EXERCISE DIRECTIONS: Copy exactly the lines of the data below that run from the line holding "exists s. split; [reflexivity|]." through the line holding "apply Hsvc. left.", both ends included.

AVAILABLE DATA:

(* ===== verification/Status.v ===== *)
(** * Status, logs and listing ([src/lifecycle/status.rs])

    Read-only operations on the state of sandboxes.  The keeper's answer to a
    query, the supervisor's and the directory listing are parameters. *)

From S2P Require Import Prelude Paths ProviderKind Manifest Policy Protocol Slug State Services.

#[local] Set Default Proof Using "Type".

Inductive KeeperStatus := KNone | KStale | KHealthy (uptime_secs : N) (session_count : nat).

Record SandboxStatus := {
  ss_name : str; ss_keeper : KeeperStatus; ss_env_stale : option bool; ss_degraded : list DegradedCapability;
  ss_isolation : option str; ss_services : option ServicesReport;
}.

Record SandboxSummary := {
  sum_name : str; sum_keeper : KeeperStatus; sum_project_root : option str; sum_declared_services : list str;
}.

Inductive StatusError := StatusState (e : state_error) | StatusKeeper (e : state_error).

Section status.
Context (os : Os) (linux : bool) (v : ProcView) (accepts : str → bool) (home : option str) (from_json : str → result str Meta).
(** The first frame a keeper answers to [Query] on a socket, or the failure;
    the supervisor behind a services socket; staleness by provider name. *)
Context (query_frame : str → result state_error Frame) (query_services : str → result Unreachable (list ServiceState))
        (is_stale : str → str → str → fs → result ProviderError bool).
Context (f : fs).

Definition query_keeper (p : StatePaths) : result state_error QueryResult :=
  frame ← query_frame (socket p);
  match frame with
  | FQueryResult r => Ok r
  | _ => Err (BadData "unexpected response to Query")
  end.

Definition keeper_status (p : StatePaths) : result state_error KeeperStatus :=
  h ← health linux v accepts f p;
  match h with
  | HealthNone => Ok KNone
  | Stale _ => Ok KStale
  | Healthy _ => r ← query_keeper p; Ok (KHealthy (uptime_secs r) (length (sessions r)))
  end.

Definition status (m : Manifest) : result StatusError SandboxStatus :=
  let name := sandbox_name (m_sandbox m) in
  p ← map_err StatusState (state_paths home name);
  keeper ← map_err StatusKeeper (keeper_status p);
  mt ← map_err StatusState (read_meta from_json f (meta p));
  let env_stale := mt ← mt; match is_stale (provider (m_env m)) (project_root mt) (env_fingerprint mt) f with Ok b => Some b | Err _ => None end in
  let services :=
    mt ← mt;
    let report := reconcile (declared_services mt) (query_services (socket_path (project_root mt) name)) in
    if report_is_empty report then None else Some report in
  Ok {| ss_name := name; ss_keeper := keeper; ss_env_stale := env_stale; ss_degraded := detect os (compile os m);
        ss_isolation := resolved_backend <$> mt; ss_services := services |}.

(** [logs]: the keeper's log, then the services', and its last lines. *)
Definition SERVICES_HEADER : str := [NL] ++ "--- services ---" ++ [NL].

Definition tail_of (n : nat) (contents : str) : str :=
  let ls := lines contents in join [NL] (drop (length ls - n) ls).

Definition logs (sandbox_name : str) (tail_lines : option nat) : result state_error str :=
  p ← state_paths home sandbox_name;
  contents ← read_to_string f (log p);
  contents ← ok_or (IoFailure "No such file or directory") contents;
  mt ← read_meta from_json f (meta p);
  let contents :=
    match mt with
    | Some mt =>
        match read_to_string f (log_path (project_root mt) sandbox_name) with
        | Ok (Some service_log) => if bool_decide (trim service_log = []) then contents else contents ++ SERVICES_HEADER ++ service_log
        | _ => contents
        end
    | None => contents
    end in
  Ok (match tail_lines with None => contents | Some n => tail_of n contents end).

(** [ps]: the entries of the data directory, with which of them are directories. *)
Definition summary_of (dir name : str) : result state_error SandboxSummary :=
  let p := in_dir (path_join dir name) in
  let keeper := match keeper_status p with Ok k => k | Err _ => KStale end in
  mt ← read_meta from_json f (meta p);
  Ok {| sum_name := name; sum_keeper := keeper; sum_project_root := project_root <$> mt;
        sum_declared_services := match mt with Some mt => declared_services mt | None => [] end |}.

Definition ps (entries : result state_error (option (list (str * bool)))) : result state_error (list SandboxSummary) :=
  dir ← data_dir home;
  entries ← entries;
  match entries with
  | None => Ok []
  | Some entries =>
      out ← try_map (summary_of dir) ((List.filter (λ e : str * bool, e.2) entries).*1);
      Ok (sort_by sum_name out)
  end.
End status.

(** ** Lemmas *)

Lemma project_directories (entries : list (str * bool)) name :
  name ∈ (List.filter (λ e : str * bool, e.2) entries).*1 ↔ (name, true) ∈ entries.
Proof.
  rewrite list_elem_of_fmap. split.
  - intros ([n b] & -> & [Hin Hb]%elem_of_filter_bool). simpl in *. by subst.
  - intros Hin. exists (name, true). split; [done|]. by apply elem_of_filter_bool.
Qed.

Section status_spec.
Context (os : Os) (linux : bool) (v : ProcView) (accepts : str → bool) (home : option str) (from_json : str → result str Meta).
Context (query_frame : str → result state_error Frame) (query_services : str → result Unreachable (list ServiceState))
        (is_stale : str → str → str → fs → result ProviderError bool).
Context (f : fs).

(** [ps] lists every sandbox: when it answers, its summaries are sorted by
    name and are exactly one for each directory of the data directory, however
    its keeper answers, each carrying the metadata recorded there; and it fails
    only when there is no home or listing, or when the metadata of one sandbox
    cannot be read, which hides all the others. *)
Theorem ps_complete entries :
  match ps linux v accepts home from_json query_frame f entries with
  | Ok out =>
      StronglySorted (key_le sum_name) out ∧
      ∃ dir, data_dir home = Ok dir ∧
        match entries with
        | Ok (Some l) =>
            (sum_name <$> out ≡ₚ (List.filter (λ e : str * bool, e.2) l).*1) ∧
            ∀ s, s ∈ out → ∃ mt, read_meta from_json f (meta (in_dir (path_join dir (sum_name s)))) = Ok mt ∧
              sum_project_root s = project_root <$> mt ∧
              sum_declared_services s = match mt with Some mt => declared_services mt | None => [] end ∧
              (sum_keeper s = KNone ↔ read_pidfile f (pidfile (in_dir (path_join dir (sum_name s)))) = Ok None)
        | _ => out = []
        end
  | Err e => home = None ∨ entries = Err e ∨
      ∃ dir l name, data_dir home = Ok dir ∧ entries = Ok (Some l) ∧ (name, true) ∈ l ∧
        read_meta from_json f (meta (in_dir (path_join dir name))) = Err e
  end.
Proof.
  unfold ps. destruct (data_dir home) as [dir|e] eqn:Ed; cbn [mbind result_bind].
  2: { left. by destruct home. }
  destruct entries as [[l|]|e]; cbn [mbind result_bind]; [| |by right; left].
  2: { split; [constructor|]. by exists dir. }
  destruct (try_map _ _) as [out|e] eqn:Eo; cbn [mbind result_bind].
  - split; [apply sort_by_sorted|]. exists dir. split; [done|]. apply try_map_forall2 in Eo.
    assert (∀ name s, summary_of linux v accepts from_json query_frame f dir name = Ok s → sum_name s = name) as Hname.
    { intros name s. unfold summary_of. destruct (read_meta _ _ _); [|done]. cbn [mbind result_bind]. by intros [= <-]. }
    split.
    + rewrite sort_by_perm. enough (sum_name <$> out = (List.filter (λ e : str * bool, e.2) l).*1) as -> by done.
      revert Eo. generalize ((List.filter (λ e : str * bool, e.2) l).*1).
      intros names. induction 1 as [|name s names out Hs _ IH]; [done|]. cbn. by rewrite IH, (Hname _ _ Hs).
    + intros s Hs%elem_of_sort_by. apply list_elem_of_lookup in Hs as [i Hi].
      destruct (Forall2_lookup_r _ _ _ _ _ Eo Hi) as (name & _ & Hsum). clear Hname Eo Hi.
      unfold summary_of in Hsum. destruct (read_meta _ _ _) as [mt|] eqn:Em; [|done]. cbn [mbind result_bind] in Hsum.
      injection Hsum as <-. exists mt. cbn [sum_name sum_project_root sum_declared_services sum_keeper].
      split; [done|]. do 2 (split; [done|]). clear. unfold keeper_status, health.
      destruct (read_pidfile _ _) as [[[pid start]|]|]; cbn [mbind result_bind]; try done.
      destruct (is_same_process _ _ _ _); cbn [negb mbind result_bind]; [|done].
      destruct (accepts _); cbn [mbind result_bind]; [|done]. by destruct (query_keeper _ _).
  - right. right. apply try_map_err in Eo as (name & Hin & Hs). exists dir, l, name. do 2 (split; [done|]).
    split; [by apply project_directories|]. unfold summary_of in Hs. destruct (read_meta _ _ _); [done|]. cbn [mbind result_bind] in Hs.
    by injection Hs as ->.
Qed.

(** [status] hides nothing that is recorded: it calls a keeper healthy only
    when the recorded process is the running one, its socket accepts and it
    answered, with the uptime and the sessions of that answer; every service
    the last start declared is in its report, whatever the supervisor says or
    does not; it reports freshness only as the fingerprint comparison gave it;
    and it lists everything this host cannot enforce. *)
Theorem status_hides_nothing m s p mt
    (Hs : status os linux v accepts home from_json query_frame query_services is_stale f m = Ok s)
    (Hp : state_paths home (sandbox_name (m_sandbox m)) = Ok p)
    (Hm : read_meta from_json f (meta p) = Ok (Some mt)) :
  (∀ u n, ss_keeper s = KHealthy u n → ∃ pid r, health linux v accepts f p = Ok (Healthy pid) ∧
     query_frame (socket p) = Ok (FQueryResult r) ∧ u = uptime_secs r ∧ n = length (sessions r)) ∧
  (∀ name, name ∈ declared_services mt → ∃ r, ss_services s = Some r ∧ name ∈ st_name <$> states r) ∧
  (∀ b, ss_env_stale s = Some b ↔ is_stale (provider (m_env m)) (project_root mt) (env_fingerprint mt) f = Ok b) ∧
  ss_degraded s = detect os (compile os m) ∧ ss_isolation s = Some (resolved_backend mt).
Proof.
  unfold status in Hs. rewrite Hp in Hs. cbn [map_err mbind result_bind] in Hs.
  destruct (keeper_status _ _ _ _ _ _) as [k|] eqn:Ek; [|done]. cbn [map_err mbind result_bind] in Hs.
  rewrite Hm in Hs. cbn [map_err mbind result_bind option_bind] in Hs. apply ok_inj in Hs as <-.
  cbn [ss_keeper ss_services ss_env_stale ss_degraded ss_isolation]. split; [|split; [|split; [|done]]].
  - intros u n ->. unfold keeper_status in Ek. destruct (health _ _ _ _ _) as [[|pid|]|]; try done. cbn [mbind result_bind] in Ek.
    unfold query_keeper in Ek. destruct (query_frame (socket p)) as [fr|]; [|done]. cbn [mbind result_bind] in Ek.
    destruct fr; try done. cbn [mbind result_bind] in Ek. injection Ek as <- <-. by exists pid, r.
  - intros name Hn. set (rep := reconcile _ _).
    assert (name ∈ st_name <$> states rep) as Hin by by apply reconcile_declared. exists rep. split; [|done].
    unfold report_is_empty. rewrite bool_decide_false; [done|]. intros He. rewrite He in Hin. by apply not_elem_of_nil in Hin.
  - intros b. destruct (is_stale _ _ _ _); split; congruence.
Qed.
End status_spec.

Definition status_meta : Meta :=
  {| project_root := "/p"; env_fingerprint := "f"; read_only_grants := []; resolved_backend := default_resolved_backend;
     declared_services := strs ["db"]; ran_activation_hook := false; State.shell := None; proxy_port := None; proxy_token := None |}.

Definition status_fs : gmap str str := {[ ("/h/.local/share/devcroft/myproj/meta.json" : str) := ("m" : str) ]}.

Lemma status_hides_nothing_witness :
  ∃ s, status Linux true sample_view (λ _, false) (Some ("/h" : str)) (λ _, Ok status_meta) (λ _, Err NotFoundHome) (λ _, Err NoSocket)
      (λ _ _ _ _, Ok true) status_fs (sample_manifest [] []) = Ok s ∧
    ∃ r, ss_services s = Some r ∧ ("db" : str) ∈ st_name <$> states r.
Proof.
  destruct (status Linux true sample_view (λ _, false) (Some ("/h" : str)) (λ _, Ok status_meta) (λ _, Err NotFoundHome) (λ _, Err NoSocket)
      (λ _ _ _ _, Ok true) status_fs (sample_manifest [] [])) as [s|] eqn:E; [|vm_compute in E; discriminate E].
  exists s. split; [reflexivity|].
  destruct (state_paths (Some ("/h" : str)) (sandbox_name (m_sandbox (sample_manifest [] [])))) as [p|] eqn:Ep; [|vm_compute in Ep; discriminate Ep].
  assert (read_meta (λ _, Ok status_meta) status_fs (meta p) = Ok (Some status_meta)) as Hm.
  { vm_compute in Ep. injection Ep as <-. reflexivity. }
  destruct (status_hides_nothing Linux true sample_view (λ _, false) (Some ("/h" : str)) (λ _, Ok status_meta) (λ _, Err NotFoundHome)
    (λ _, Err NoSocket) (λ _ _ _ _, Ok true) status_fs _ s p status_meta E Ep Hm) as (_ & Hsvc & _).
  apply Hsvc. left.
Defined.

TASK OUTPUT:
  exists s. split; [reflexivity|].
  destruct (state_paths (Some ("/h" : str)) (sandbox_name (m_sandbox (sample_manifest [] [])))) as [p|] eqn:Ep; [|vm_compute in Ep; discriminate Ep].
  assert (read_meta (λ _, Ok status_meta) status_fs (meta p) = Ok (Some status_meta)) as Hm.
  { vm_compute in Ep. injection Ep as <-. reflexivity. }
  destruct (status_hides_nothing Linux true sample_view (λ _, false) (Some ("/h" : str)) (λ _, Ok status_meta) (λ _, Err NotFoundHome)
    (λ _, Err NoSocket) (λ _ _ _ _, Ok true) status_fs _ s p status_meta E Ep Hm) as (_ & Hsvc & _).
  apply Hsvc. left.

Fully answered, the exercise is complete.